**** Provided records ****

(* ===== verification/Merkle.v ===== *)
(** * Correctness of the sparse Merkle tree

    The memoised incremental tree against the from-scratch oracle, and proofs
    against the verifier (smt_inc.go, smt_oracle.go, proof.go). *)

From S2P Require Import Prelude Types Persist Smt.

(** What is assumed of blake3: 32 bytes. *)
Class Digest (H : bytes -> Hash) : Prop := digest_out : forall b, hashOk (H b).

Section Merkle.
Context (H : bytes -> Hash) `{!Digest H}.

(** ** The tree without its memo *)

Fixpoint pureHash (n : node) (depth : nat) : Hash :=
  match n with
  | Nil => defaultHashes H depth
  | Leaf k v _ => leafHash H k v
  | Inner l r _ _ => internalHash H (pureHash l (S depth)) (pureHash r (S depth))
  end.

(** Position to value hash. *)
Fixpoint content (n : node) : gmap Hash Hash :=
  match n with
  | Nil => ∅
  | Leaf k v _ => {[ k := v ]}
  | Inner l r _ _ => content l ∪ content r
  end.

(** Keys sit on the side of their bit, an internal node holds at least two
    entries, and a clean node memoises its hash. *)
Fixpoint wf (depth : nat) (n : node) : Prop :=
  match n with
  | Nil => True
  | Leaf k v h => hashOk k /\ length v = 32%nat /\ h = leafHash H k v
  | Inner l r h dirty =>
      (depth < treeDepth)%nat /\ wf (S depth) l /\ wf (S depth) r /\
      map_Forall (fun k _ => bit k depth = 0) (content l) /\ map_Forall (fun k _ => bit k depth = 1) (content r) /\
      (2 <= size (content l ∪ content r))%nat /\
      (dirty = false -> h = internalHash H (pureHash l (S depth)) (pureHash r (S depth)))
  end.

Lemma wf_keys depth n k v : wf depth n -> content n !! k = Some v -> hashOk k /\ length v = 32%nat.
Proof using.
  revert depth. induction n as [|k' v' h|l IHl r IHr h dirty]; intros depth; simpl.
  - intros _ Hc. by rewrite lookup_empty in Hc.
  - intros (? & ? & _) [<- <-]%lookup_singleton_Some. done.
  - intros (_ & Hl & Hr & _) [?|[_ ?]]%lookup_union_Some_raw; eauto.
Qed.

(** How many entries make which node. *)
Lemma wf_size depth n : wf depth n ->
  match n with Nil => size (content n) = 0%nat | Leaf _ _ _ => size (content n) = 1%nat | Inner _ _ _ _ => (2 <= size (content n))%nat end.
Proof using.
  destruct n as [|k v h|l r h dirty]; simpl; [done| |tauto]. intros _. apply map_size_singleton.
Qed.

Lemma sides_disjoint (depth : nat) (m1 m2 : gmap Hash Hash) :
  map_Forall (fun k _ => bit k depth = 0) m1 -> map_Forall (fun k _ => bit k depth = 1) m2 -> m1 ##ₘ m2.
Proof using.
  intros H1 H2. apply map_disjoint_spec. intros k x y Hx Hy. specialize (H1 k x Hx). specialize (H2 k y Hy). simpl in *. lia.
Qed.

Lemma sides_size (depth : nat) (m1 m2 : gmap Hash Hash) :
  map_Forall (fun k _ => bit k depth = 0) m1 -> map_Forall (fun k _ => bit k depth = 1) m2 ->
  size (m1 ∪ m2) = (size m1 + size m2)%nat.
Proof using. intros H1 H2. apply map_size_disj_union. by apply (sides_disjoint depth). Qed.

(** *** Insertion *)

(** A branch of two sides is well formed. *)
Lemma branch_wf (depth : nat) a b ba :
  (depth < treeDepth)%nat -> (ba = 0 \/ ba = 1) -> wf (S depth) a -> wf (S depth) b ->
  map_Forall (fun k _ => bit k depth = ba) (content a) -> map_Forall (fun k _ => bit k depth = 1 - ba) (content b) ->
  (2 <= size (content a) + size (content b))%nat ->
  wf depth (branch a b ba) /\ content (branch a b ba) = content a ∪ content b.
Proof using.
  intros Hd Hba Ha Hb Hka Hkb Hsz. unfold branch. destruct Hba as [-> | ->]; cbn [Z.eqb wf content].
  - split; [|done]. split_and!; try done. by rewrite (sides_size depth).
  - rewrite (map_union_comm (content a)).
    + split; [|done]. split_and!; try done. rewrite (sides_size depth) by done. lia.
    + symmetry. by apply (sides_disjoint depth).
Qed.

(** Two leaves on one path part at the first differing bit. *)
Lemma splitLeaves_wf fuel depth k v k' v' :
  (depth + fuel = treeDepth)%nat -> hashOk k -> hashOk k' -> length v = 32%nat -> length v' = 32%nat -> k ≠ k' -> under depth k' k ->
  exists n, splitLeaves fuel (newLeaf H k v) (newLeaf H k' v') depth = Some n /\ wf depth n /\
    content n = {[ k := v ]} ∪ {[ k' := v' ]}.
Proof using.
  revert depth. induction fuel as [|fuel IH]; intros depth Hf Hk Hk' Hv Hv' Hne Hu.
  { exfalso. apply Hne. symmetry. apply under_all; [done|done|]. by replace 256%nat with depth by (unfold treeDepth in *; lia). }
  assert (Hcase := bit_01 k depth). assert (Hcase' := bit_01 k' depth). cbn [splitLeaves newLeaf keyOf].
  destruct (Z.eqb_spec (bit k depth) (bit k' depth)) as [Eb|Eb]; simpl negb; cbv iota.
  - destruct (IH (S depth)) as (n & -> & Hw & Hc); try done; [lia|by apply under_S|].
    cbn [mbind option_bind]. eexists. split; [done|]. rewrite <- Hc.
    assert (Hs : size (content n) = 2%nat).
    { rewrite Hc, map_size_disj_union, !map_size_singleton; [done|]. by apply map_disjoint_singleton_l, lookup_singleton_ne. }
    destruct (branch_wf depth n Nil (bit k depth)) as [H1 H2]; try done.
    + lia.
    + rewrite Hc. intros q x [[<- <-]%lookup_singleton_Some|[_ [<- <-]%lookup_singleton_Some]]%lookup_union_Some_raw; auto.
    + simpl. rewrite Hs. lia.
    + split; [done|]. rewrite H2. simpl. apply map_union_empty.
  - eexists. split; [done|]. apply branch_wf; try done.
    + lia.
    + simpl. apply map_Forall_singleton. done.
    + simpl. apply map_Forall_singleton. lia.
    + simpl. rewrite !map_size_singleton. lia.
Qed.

****

The task:
Find each line in the material above that carries the string "destruct", and copy it.

Solution:
  destruct n as [|k v h|l r h dirty]; simpl; [done| |tauto]. intros _. apply map_size_singleton.
  intros Hd Hba Ha Hb Hka Hkb Hsz. unfold branch. destruct Hba as [-> | ->]; cbn [Z.eqb wf content].
  destruct (Z.eqb_spec (bit k depth) (bit k' depth)) as [Eb|Eb]; simpl negb; cbv iota.
  - destruct (IH (S depth)) as (n & -> & Hw & Hc); try done; [lia|by apply under_S|].
    destruct (branch_wf depth n Nil (bit k depth)) as [H1 H2]; try done.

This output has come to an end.